Last week, Actors Studio under their Young Directors Showcase programme gave us Kuo Pao Kun’s The Silly Little Girl and The Funny Old Tree, directed by not-so-young Five Arts Centre alumnus Lim How Ngean. And the style? Complete regression, man. After ten minutes of the actors talking to themselves while they fidget inexplicably about, you felt like saying, “Yoo-hoo, the audience is over here…”

The story tells of a girl’s relationship with an old tree that is about to kena hantam from the city council’s tractor. The play is didactic enough, but still the director managed to force in additional monologues about aging people and the proper way to treat them. It is true they created some of the more poignant moments of the play as with the first person accounts of the actors’ experiences with their grandparents and the series of quotes gathered from interviews with young children: “Orang tua berbau busuk.” “Old people believe in God, they go to temples a lot.” The end is great with Darshini Govindaraju’s restrained monologue. Speaking in Tamil, she asks her grandmother, “Atta, where are you going? Can I come too, Atta?”

All this parallel text seems a brilliant device but at the end of the day it limits the audience’s own interpretation of the story.

Now, the old Five Arts Centre style could have been pulled off: if the direction had actually moved the plot (spotty in this case) and the actors maintained an unwavering focus throughout (not all managed to). Since the movements were so highly choreographed, the ensemble acting needed to be tight. When four of the actors combined to become a growling anthropomorphic eight-armed tractor, they almost hit pay dirt. Unfortunately, not all the actors looked convinced by their arm-flailing.

Only Five Arts veteran Ida Mariana and newcomer Leow Chan Ghee were persuasively involved – the former pulled it off without sweat while the latter, bathed in sweat from early on, seethes with controlled intensity. Rachel Jenagaratnam, whose scream broke out cold sweats from the audience at Rep21’s The Crucible, appeared to be trying to achieve the same effect here. Her otherwise credible performance was spoiled by occasional outbursts of incongruous melodrama.

Actors Studio Founder Farida Merican plays the tree. Though she too didn’t seem the least bit convinced by the kicking of her legs and such, she embodies the wisdom and grace of the tree to the very marrow of her being. It was a touching scene as the tree recognises even the limit of its own wisdom when confronted with the girl’s barrage of questions, which include: “Why do people cut down trees?”

With exquisite patience and heartbreaking casualness, the funny old tree asks in return, “Why should I know everything just because I am old?”

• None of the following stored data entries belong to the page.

(** Pointing to a node from both sides puts it in. *)
Lemma link_node_spec m q l1 n o l2 :
  linked m q (l1 ++ l2) → spread q (l1.*1 ++ n :: l2.*1) →
  m !! n = Some (first_of l2.*1 (q + 1)) → m !! (n + 1) = Some (last_of q l1.*1) → m !! (n + 2) = Some o →
  ∃ m', link_node m n = Ok m' ∧ linked m' q (l1 ++ (n, o) :: l2) ∧ m' !! (q + 3) = m !! (q + 3) ∧
    (∀ x, ¬ queue_words q x → ¬ node_words (l1 ++ (n, o) :: l2).*1 x → m' !! x = m !! x).
Proof.
  intros Hq Hs Hn1 Hn2 Hno. pose proof (qa_links _ _ _ Hq) as Hl. rewrite fmap_app in Hl.
  set (p := last_of q l1.*1) in *. set (y := first_of l2.*1 (q + 1)) in *.
  assert (links m q l1.*1 y) as Hl1.
  { unfold y. destruct l2.*1 as [| y' l2']; [by rewrite app_nil_r in Hl |]. by apply links_app in Hl as [Hl _]. }
  apply links_last in Hl1 as [Hp Hy]. fold p in Hp, Hy.
  assert (n ∈ l1.*1 ++ n :: l2.*1) as Hn by (apply elem_of_app; right; left).
  destruct (link_words q l1.*1 n l2.*1 n p y eq_refl eq_refl Hs Hn) as ((? & ? & ? & ? & ?) & (? & ? & ? & ?) & (? & ? & ?) & (? & ? & ?)).
  exists (<[y + 1 := n]> (<[p := n]> m)). split.
  { unfold link_node, LSH_QUEUE_PREV. rewrite (load_ok m (n + 1) p), bind_ok_l by done. rewrite store_next, bind_ok_l by done.
    rewrite (load_next _ n y), bind_ok_l by (by rewrite lookup_insert_ne). apply store_ok. by rewrite lookup_insert_ne. }
  split; [split |].
  - rewrite fmap_app, fmap_cons. cbn [fst]. apply (links_insert m _ q l1.*1 n l2.*1); try done; fold p y.
    + rewrite lookup_insert_ne by done. apply lookup_insert_eq.
    + apply lookup_insert_eq.
    + by rewrite !lookup_insert_ne by lia.
    + rewrite !lookup_insert_ne; [done | lia | lia].
    + intros x Hx1 Hx2 _ _. by rewrite !lookup_insert_ne by done.
  - rewrite !lookup_insert_ne by done. apply Hq.
  - intros k o' Hk. assert (k ∈ l1.*1 ++ n :: l2.*1) as Hk'.
    { apply (list_elem_of_fmap_2 fst) in Hk. by rewrite fmap_app in Hk. }
    destruct (link_words q l1.*1 n l2.*1 k p y eq_refl eq_refl Hs Hk') as (_ & (? & ? & ? & ?) & _).
    rewrite !lookup_insert_ne by done. apply elem_of_app in Hk as [Hk | Hk]; [| apply elem_of_cons in Hk as [[= -> ->] | Hk]; [done |]];
      apply (qa_objects _ _ _ Hq), elem_of_app; [by left | by right].
  - by rewrite fmap_app, fmap_cons.
  - split; [by rewrite !lookup_insert_ne by done |]. intros x Hx1 Hx2.
    rewrite fmap_app in Hx2. destruct (link_frame q l1.*1 n l2.*1 x Hx1 Hx2). by rewrite !lookup_insert_ne by done.
Qed.

(** ** Allocation *)

(** Three words that are not in use. *)
Definition fresh (m : memory) (n : Z) : Prop := 0 < n ∧ ∀ x, n <= x <= n + 2 → m !! x = None.

Lemma links_alloc m a l b n : links m a l b → n ∈ l → is_Some (m !! n) ∧ is_Some (m !! (n + 1)).
Proof.
  revert a. induction l as [| k l IH]; intros a; simpl; [by intros _ Hn%elem_of_nil |]. intros (_ & Hk & Hl) Hn.
  apply elem_of_cons in Hn as [-> | Hn]; [| by apply (IH k)]. split; [| done]. destruct l; simpl in Hl; [by destruct Hl as [-> _] | by destruct Hl as (-> & _)].
Qed.

(** The words of a queue are allocated. *)
Lemma queue_alloc m q l x : queue_at m q l → queue_words q x ∨ node_words l.*1 x → is_Some (m !! x).
Proof.
  intros [Hq Hlen _] [Hx | (n & Hn & Hx)].
  - destruct (links_first _ _ _ _ (qa_links _ _ _ Hq)) as [Hh _]. destruct (links_last _ _ _ _ (qa_links _ _ _ Hq)) as [_ Ht].
    unfold queue_words in Hx. assert (x = q ∨ x = q + 1 ∨ x = q + 1 + 1 ∨ x = q + 3) as [-> | [-> | [-> | ->]]] by lia; [done | | done | done].
    by rewrite (qa_tail _ _ _ Hq).
  - destruct (links_alloc _ _ _ _ _ (qa_links _ _ _ Hq) Hn). assert (x = n ∨ x = n + 1 ∨ x = n + 2) as [-> | [-> | ->]] by lia; [done | done |].
    apply list_elem_of_fmap in Hn as ([k o] & -> & Hko). exists o. by apply (qa_objects _ _ _ Hq).
Qed.

Lemma fresh_apart m q l n x : queue_at m q l → fresh m n → queue_words q x ∨ node_words l.*1 x → ¬ (n <= x <= n + 2).
Proof. intros Hq [_ Hf] Hx Hnx. destruct (queue_alloc _ _ _ _ Hq Hx) as [v Hv]. rewrite Hf in Hv by done. done. Qed.

Lemma fresh_spread m q l1 l2 n : queue_at m q (l1 ++ l2) → fresh m n → spread q (l1.*1 ++ n :: l2.*1).
Proof.
  intros Hq Hf. pose proof (qa_spread _ _ _ (qa_linked _ _ _ Hq)) as Hs. rewrite fmap_app in Hs.
  assert (∀ k, k ∈ l1.*1 ++ n :: l2.*1 → k = n ∨ k ∈ l1.*1 ++ l2.*1) as Hin.
  { intros k Hk. apply elem_of_app in Hk as [Hk | Hk]; [right; apply elem_of_app; by left |].
    apply elem_of_cons in Hk as [-> | Hk]; [by left | right; apply elem_of_app; by right]. }
  assert (∀ k, k ∈ l1.*1 ++ l2.*1 → n + 2 < k ∨ k + 2 < n) as Hfar.
  { intros k Hk. assert (∀ i, 0 <= i <= 2 → ¬ (n <= k + i <= n + 2)) as Hi.
    { intros i Hi. apply (fresh_apart _ _ _ _ _ Hq Hf). right. rewrite fmap_app. exists k. split; [done | lia]. }
    pose proof (Hi 0). pose proof (Hi 1). pose proof (Hi 2). lia. }
  assert (n + 2 < q ∨ q + 3 < n) as Hnq.
  { assert (∀ i, 0 <= i <= 3 → ¬ (n <= q + i <= n + 2)) as Hi.
    { intros i Hi. apply (fresh_apart _ _ _ _ _ Hq Hf). left. unfold queue_words. lia. }
    pose proof (Hi 0). pose proof (Hi 1). pose proof (Hi 2). pose proof (Hi 3). lia. }
  split; [apply Hs | | |].
  - pose proof (sp_nodup _ _ Hs) as Hnd. rewrite <-Permutation_middle. constructor; [| done].
    intros Hn. destruct (Hfar n Hn); lia.
  - intros k Hk. destruct (Hin k Hk) as [-> | Hk']; [split; [apply Hf | lia] | by apply (sp_apart _ _ Hs)].
  - intros a b Ha Hb Hne. destruct (Hin a Ha) as [-> | Ha'], (Hin b Hb) as [-> | Hb']; [done | by apply Hfar | destruct (Hfar a Ha'); lia | by apply (sp_nodes _ _ Hs)].
Qed.

(** ** Adding and removing objects *)

Lemma add_length_ok m q v d : m !! (q + 3) = Some v → add_length m q d = Ok (<[q + 3 := u32 (v + d)]> m).
Proof. intros Hv. unfold add_length, QUEUE_LENGTH. rewrite (load_ok m _ v), bind_ok_l by done. by apply store_ok. Qed.

Lemma linked_length m q l v : linked m q l → linked (<[q + 3 := v]> m) q l.
Proof. apply linked_frame. intros x Hx _. by rewrite lookup_insert_ne. Qed.

(** Memory that the queue does not use is not touched. *)
Definition untouched (m m' : memory) (q : Z) (l : list Z) : Prop :=
  ∀ x, ¬ queue_words q x → ¬ node_words l x → m' !! x = m !! x.

(** A new node whose links are set, before its neighbours know. *)
Lemma new_node_spec m m1 q l1 n o l2 :
  queue_at m q (l1 ++ l2) → fresh m n → lenZ (l1 ++ l2) + 1 < 2 ^ 32 →
  m1 !! n = Some (first_of l2.*1 (q + 1)) → m1 !! (n + 1) = Some (last_of q l1.*1) → m1 !! (n + 2) = Some o →
  (∀ x, ¬ (n <= x <= n + 2) → m1 !! x = m !! x) →
  returns (m2 ← link_node m1 n; add_length m2 q 1) (λ m', queue_at m' q (l1 ++ (n, o) :: l2) ∧ untouched m m' q (l1 ++ (n, o) :: l2).*1).
Proof.
  intros Hq Hf Hlen H1 H2 H3 He. pose proof (fresh_spread _ _ _ _ _ Hq Hf) as Hs.
  assert (linked m1 q (l1 ++ l2)) as Hq1.
  { eapply linked_frame, (qa_linked _ _ _ Hq). intros x _ Hx. by apply He, (fresh_apart _ _ _ _ _ Hq Hf). }
  destruct (link_node_spec m1 q l1 n o l2 Hq1 Hs H1 H2 H3) as (m2 & -> & Hq2 & Hl2 & Hfr). rewrite bind_ok_l.
  assert (m2 !! (q + 3) = Some (lenZ (l1 ++ l2))) as Hm2.
  { rewrite Hl2, He; [apply Hq |]. apply (fresh_apart _ _ _ _ _ Hq Hf). left. unfold queue_words. lia. }
  rewrite (add_length_ok _ _ _ _ Hm2). apply returns_ok. pose proof (lenZ_nonneg (l1 ++ l2)).
  assert (lenZ (l1 ++ (n, o) :: l2) = lenZ (l1 ++ l2) + 1) as Hlen' by (unfold lenZ; rewrite !length_app; simpl; lia).
  split; [split |].
  - by apply linked_length.
  - rewrite lookup_insert_eq, u32_id; [by rewrite Hlen' | unfold is_u32; lia].
  - lia.
  - intros x Hx1 Hx2. rewrite lookup_insert_ne by (unfold queue_words in Hx1; lia). rewrite Hfr by done. apply He.
    intros Hnx. apply Hx2. rewrite fmap_app. apply node_words_app. right. apply node_words_cons. by left.
Qed.

(** The words of a node that was just made. *)
Lemma make_node_words junk m n o :
  is_Some (make_object_queue_node junk m n o !! n) ∧ is_Some (make_object_queue_node junk m n o !! (n + 1)) ∧
  make_object_queue_node junk m n o !! (n + 2) = Some o ∧
  (∀ x, ¬ (n <= x <= n + 2) → make_object_queue_node junk m n o !! x = m !! x).
Proof.
  unfold make_object_queue_node, LSH_QUEUE_NEXT, LSH_QUEUE_PREV, NODE_OBJECT. rewrite Z.add_0_r. split; [by rewrite lookup_insert_eq |].
  split; [rewrite lookup_insert_ne by lia; by rewrite lookup_insert_eq |]. split; [rewrite !lookup_insert_ne by lia; by rewrite lookup_insert_eq |].
  intros x Hx. by rewrite !lookup_insert_ne by lia.
Qed.

Lemma object_queue_add_head_spec junk m q l n o :
  queue_at m q l → fresh m n → lenZ l + 1 < 2 ^ 32 →
  returns (object_queue_add_head junk m q n o) (λ m', queue_at m' q ((n, o) :: l) ∧ untouched m m' q (n :: l.*1)).
Proof.
  intros Hq Hf Hlen. unfold object_queue_add_head, lsh_queue_add_head. destruct (make_node_words junk m n o) as (Hw0 & Hw1 & Hw2 & He).
  destruct (links_first _ _ _ _ (qa_links _ _ _ (qa_linked _ _ _ Hq))) as [Hh _].
  assert (make_object_queue_node junk m n o !! q = Some (first_of l.*1 (q + 1))) as Hh'.
  { rewrite He; [done |]. apply (fresh_apart _ _ _ _ _ Hq Hf). left. unfold queue_words. lia. }
  unfold LSH_QUEUE_HEAD, LSH_QUEUE_PREV. rewrite Z.add_0_r, (load_ok _ _ _ Hh'), bind_ok_l, store_next, bind_ok_l by done.
  rewrite store_ok, bind_ok_l by (by rewrite lookup_insert_ne by lia).
  apply (new_node_spec m _ q [] n o l); [done | done | done | | | |].
  - by rewrite lookup_insert_ne, lookup_insert_eq by lia.
  - by rewrite lookup_insert_eq.
  - by rewrite !lookup_insert_ne by lia.
  - intros x Hx. rewrite !lookup_insert_ne by lia. by apply He.
Qed.

Lemma object_queue_add_tail_spec junk m q l n o :
  queue_at m q l → fresh m n → lenZ l + 1 < 2 ^ 32 →
  returns (object_queue_add_tail junk m q n o) (λ m', queue_at m' q (l ++ [(n, o)]) ∧ untouched m m' q (l.*1 ++ [n])).
Proof.
  intros Hq Hf Hlen. unfold object_queue_add_tail, lsh_queue_add_tail. destruct (make_node_words junk m n o) as (Hw0 & Hw1 & Hw2 & He).
  destruct (links_last _ _ _ _ (qa_links _ _ _ (qa_linked _ _ _ Hq))) as [_ Ht]. replace (q + 1 + 1) with (q + 2) in Ht by lia.
  assert (¬ (n <= q + 2 <= n + 2)) as Hnq by (apply (fresh_apart _ _ _ _ _ Hq Hf); left; unfold queue_words; lia).
  unfold LSH_QUEUE_TAIL, LSH_QUEUE_TAILPREV, LSH_QUEUE_PREV. rewrite store_next, bind_ok_l by done.
  rewrite (load_ok _ _ (last_of q l.*1)), bind_ok_l by (rewrite lookup_insert_ne by lia; by rewrite He).
  rewrite store_ok, bind_ok_l by (by rewrite lookup_insert_ne by lia).
  pose proof (new_node_spec m (<[n + 1 := last_of q l.*1]> (<[n := q + 1]> (make_object_queue_node junk m n o))) q l n o []) as Hnew.
  rewrite app_nil_r in Hnew. rewrite (fmap_app _ l) in Hnew. apply Hnew; [done | done | done | | | |].
  - by rewrite lookup_insert_ne, lookup_insert_eq by lia.
  - by rewrite lookup_insert_eq.
  - by rewrite !lookup_insert_ne by lia.
  - intros x Hx. rewrite !lookup_insert_ne by lia. by apply He.
Qed.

Lines like this testify to Kuo Pao Kun’s power. Four staging in one city in a year makes him the Shakespeare of South East Asia. A merely straightforward depiction would have done justice to his beguilingly simple tale. To convolute it with stylistic overtures begs the question: Why?

If he wanted to use the Five Arts style that even the founders seem to have moved away from, director Lim How Ngean needed to show us how the story justified the style. Otherwise, it would just end up as a play with funny old actors making silly little gestures.